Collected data
(** Two selections made one after the other. *)
Lemma admissible_app config free rest base s1 s2 :
  (s1 <> [] -> vle (vadd (vsum (map (resOf config) s1)) rest) free /\ nonneg rest) ->
  (s1 = [] -> vle rest free) ->
  (forall repo, In repo (map repoOf s1) ->
     countOf base repo + selectedOf repo s1 <= repoCapLimit (RepoCaps config) repo) ->
  admissible config rest (countSelected base s1) s2 ->
  admissible config free base (s1 ++ s2).
Proof.
  intros Hne Hnil Hc1 [Hv2 Hc2]. split.
  - intros Hn. rewrite map_app, vsum_app. destruct s1 as [|d s1].
    + specialize (Hnil eq_refl). simpl in Hn. specialize (Hv2 Hn). simpl. rewrite vadd_zero_l.
      by etransitivity.
    + destruct (Hne ltac:(done)) as [Hle Hr]. destruct s2 as [|d2 s2].
      * simpl in *. rewrite vadd_zero_r. vec.
      * specialize (Hv2 ltac:(done)). etransitivity; [|exact Hle].
        revert Hv2. generalize (vsum (map (resOf config) (d2 :: s2))) as x.
        generalize (vsum (map (resOf config) (d :: s1))) as y. intros y x Hx. vec.
  - intros repo Hin. rewrite selectedOf_app.
    destruct (in_dec String.string_dec repo (map repoOf s2)) as [H2|H2].
    + specialize (Hc2 repo H2). rewrite countSelected_spec in Hc2. lia.
    + rewrite (selectedOf_absent repo s2) by done.
      rewrite map_app, in_app_iff in Hin. destruct Hin as [Hin|]; [|done].
      specialize (Hc1 repo Hin). lia.
Qed.

Definition positive_demands (config : Config) (l : list Demand) : Prop :=
  Forall (fun d => positive (resOf config d)) l.

Lemma positive_nonneg config l : positive_demands config l -> nonneg_demands config l.
Proof.
  intros Hp. eapply List.Forall_impl; [|exact Hp]. intros d Hd. unfold positive in Hd. cbn beta in Hd. vec.
Qed.

Lemma Forall_incl {A} (P : A -> Prop) l1 l2 : (forall x, In x l1 -> In x l2) -> Forall P l2 -> Forall P l1.
Proof. rewrite !List.Forall_forall. auto. Qed.

Lemma besideAgedForeignHead_sublist input candidates foreign :
  besideAgedForeignHead input candidates foreign `sublist_of` candidates.
Proof.
  unfold besideAgedForeignHead. destruct (MacOSExclusive _); [done|].
  destruct candidates as [|c candidates]; [done|]. destruct foreign; [done|].
  destruct (priorityOrder input _); [done|]. destruct (_ !! _); [|done].
  destruct (negb _); [done|]. destruct (Sub _ _). apply filter_sublist.
Qed.

Lemma paced_le free : vle (paced free) free.
Proof. unfold paced. vec. Qed.

Lemma paced_mono a b : vle a b -> vle (paced a) (paced b).
Proof. unfold paced. intros. vec. Qed.

Lemma advanceCursor_ops p repos : plan_Operations (advanceCursor p repos) = plan_Operations p.
Proof. unfold advanceCursor. by destruct (last repos). Qed.

(** ** The Linux pass *)

Section LinuxPass.
Context `{ContentAddress}.
Context (G : Prop) (input : Input).
Abbreviation config := (in_Config input).
Abbreviation spawn := (fun d => spawnOperation d []).

Lemma safeBackfill_spec demands free base reservation already :
  List.NoDup (keys demands) ->
  exists sel,
    safeBackfill input demands free base reservation already = map spawn sel /\
    List.NoDup (keys sel) /\
    (forall d, In d sel -> In d demands /\ ~ In (demand_Key d) (keys already)) /\
    (nonneg_demands config demands -> in_range free ->
     admissible config free (countSelected base already) sel).
Proof.
  intros Hn. unfold safeBackfill.
  set (candidates := backfillCandidates input demands free reservation already).
  set (counts := countSelected base already).
  assert (candidates `sublist_of` demands) as Hsub.
  { unfold candidates, backfillCandidates. destruct (Sub _ _). apply filter_sublist. }
  assert (Permutation (priorityOrder input candidates) candidates) as HP by apply priorityOrder_perm.
  exists (exactSelect (Now input) (priorityOrder input candidates) free counts config).
  pose proof (exactSelect_sublist (Now input) (priorityOrder input candidates) free counts config) as Hs.
  split; [done|]. split.
  - eapply sublist_NoDup_map; [exact Hs|]. eapply NoDup_map_perm; [exact HP|].
    by eapply sublist_NoDup_map.
  - split.
    2:{ intros Hp Hr. apply exactSelect_sound; [|done]. eapply Forall_incl; [|exact Hp].
        intros d Hd. eapply sublist_In; [exact Hsub|]. by eapply Permutation_in. }
    intros d Hd. eapply sublist_In in Hd; [|exact Hs].
    apply (Permutation_in _ HP) in Hd. split; [by eapply sublist_In|].
    unfold candidates, backfillCandidates in Hd. destruct (Sub _ _).
    apply List.filter_In in Hd as [_ Hd]. apply andb_true_iff in Hd as [Hd _].
    apply negb_true_iff, bool_decide_eq_false in Hd.
    intros Hin. apply Hd, list_elem_of_In. by right.
Qed.
(* ===== verification/LaneSpec.v ===== *)
(** * What a lane guarantees

    The operations of every lane are idle drains followed by the spawns of one
    admissible selection, made over the instances that are left (or over more of
    them). *)

From Stdlib Require Import ZArith Lia String Permutation.
From stdpp Require Import base tactics list gmap strings.
From S2P Require Import Prelude GoStrings Liveness Domain Scheduler Envelope Order Recovery Admission.
From S2P Require Import Passes Lanes PassSpec.

(** ** Sublists of instances hold less *)

Lemma heldBy_cons f i l :
  heldBy f (i :: l) = if f i then vadd (inst_Resources i) (heldBy f l) else heldBy f l.
Proof. unfold heldBy. simpl. by destruct (f i). Qed.

Lemma heldBy_sublist f l1 l2 :
  l1 `sublist_of` l2 -> nonneg_instances l2 -> vle (heldBy f l1) (heldBy f l2).
Proof.
  induction 1 as [|i l1 l2 Hs IH|i l1 l2 Hs IH]; intros Hn; [done| |];
    inversion_clear Hn as [|? ? Hi Hn']; specialize (IH Hn'); rewrite ?heldBy_cons;
    destruct (f i); try done; vec.
Qed.

Lemma countRepos_cons i l repo :
  countOf (activeRepoCounts (i :: l)) repo
  = (if chargesRepository i && bool_decide (inst_Repo i = repo) then 1 else 0)
    + countOf (activeRepoCounts l) repo.
Proof.
  unfold activeRepoCounts. simpl. rewrite countRepos_shift.
  destruct (chargesRepository i); simpl.
  - rewrite countOf_incr, countOf_empty. case_decide; case_bool_decide; simplify_eq/=; lia.
  - rewrite countOf_empty. lia.
Qed.

Lemma activeRepoCounts_sublist l1 l2 repo :
  l1 `sublist_of` l2 -> countOf (activeRepoCounts l1) repo <= countOf (activeRepoCounts l2) repo.
Proof.
  induction 1 as [|i l1 l2 Hs IH|i l1 l2 Hs IH]; [done| |]; rewrite ?countRepos_cons;
    destruct (_ && _); lia.
Qed.

Lemma activeOf_sublist p l1 l2 : l1 `sublist_of` l2 -> activeOf p l1 <= activeOf p l2.
Proof.
  unfold activeOf. induction 1 as [|i l1 l2 Hs IH|i l1 l2 Hs IH]; simpl; [done| |];
    destruct (macOfProfile p i); simpl; lia.
Qed.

■ **WHAT THE EXERCISE ASKS**
Write down again, exactly as given, only the lines above that fall from the line with "Lemma advanceCursor_ops p" to the line with "(forall d, In", inclusive.

■ **COMPLETED EXERCISE**
Lemma advanceCursor_ops p repos : plan_Operations (advanceCursor p repos) = plan_Operations p.
Proof. unfold advanceCursor. by destruct (last repos). Qed.

(** ** The Linux pass *)

Section LinuxPass.
Context `{ContentAddress}.
Context (G : Prop) (input : Input).
Abbreviation config := (in_Config input).
Abbreviation spawn := (fun d => spawnOperation d []).

Lemma safeBackfill_spec demands free base reservation already :
  List.NoDup (keys demands) ->
  exists sel,
    safeBackfill input demands free base reservation already = map spawn sel /\
    List.NoDup (keys sel) /\
    (forall d, In d sel -> In d demands /\ ~ In (demand_Key d) (keys already)) /\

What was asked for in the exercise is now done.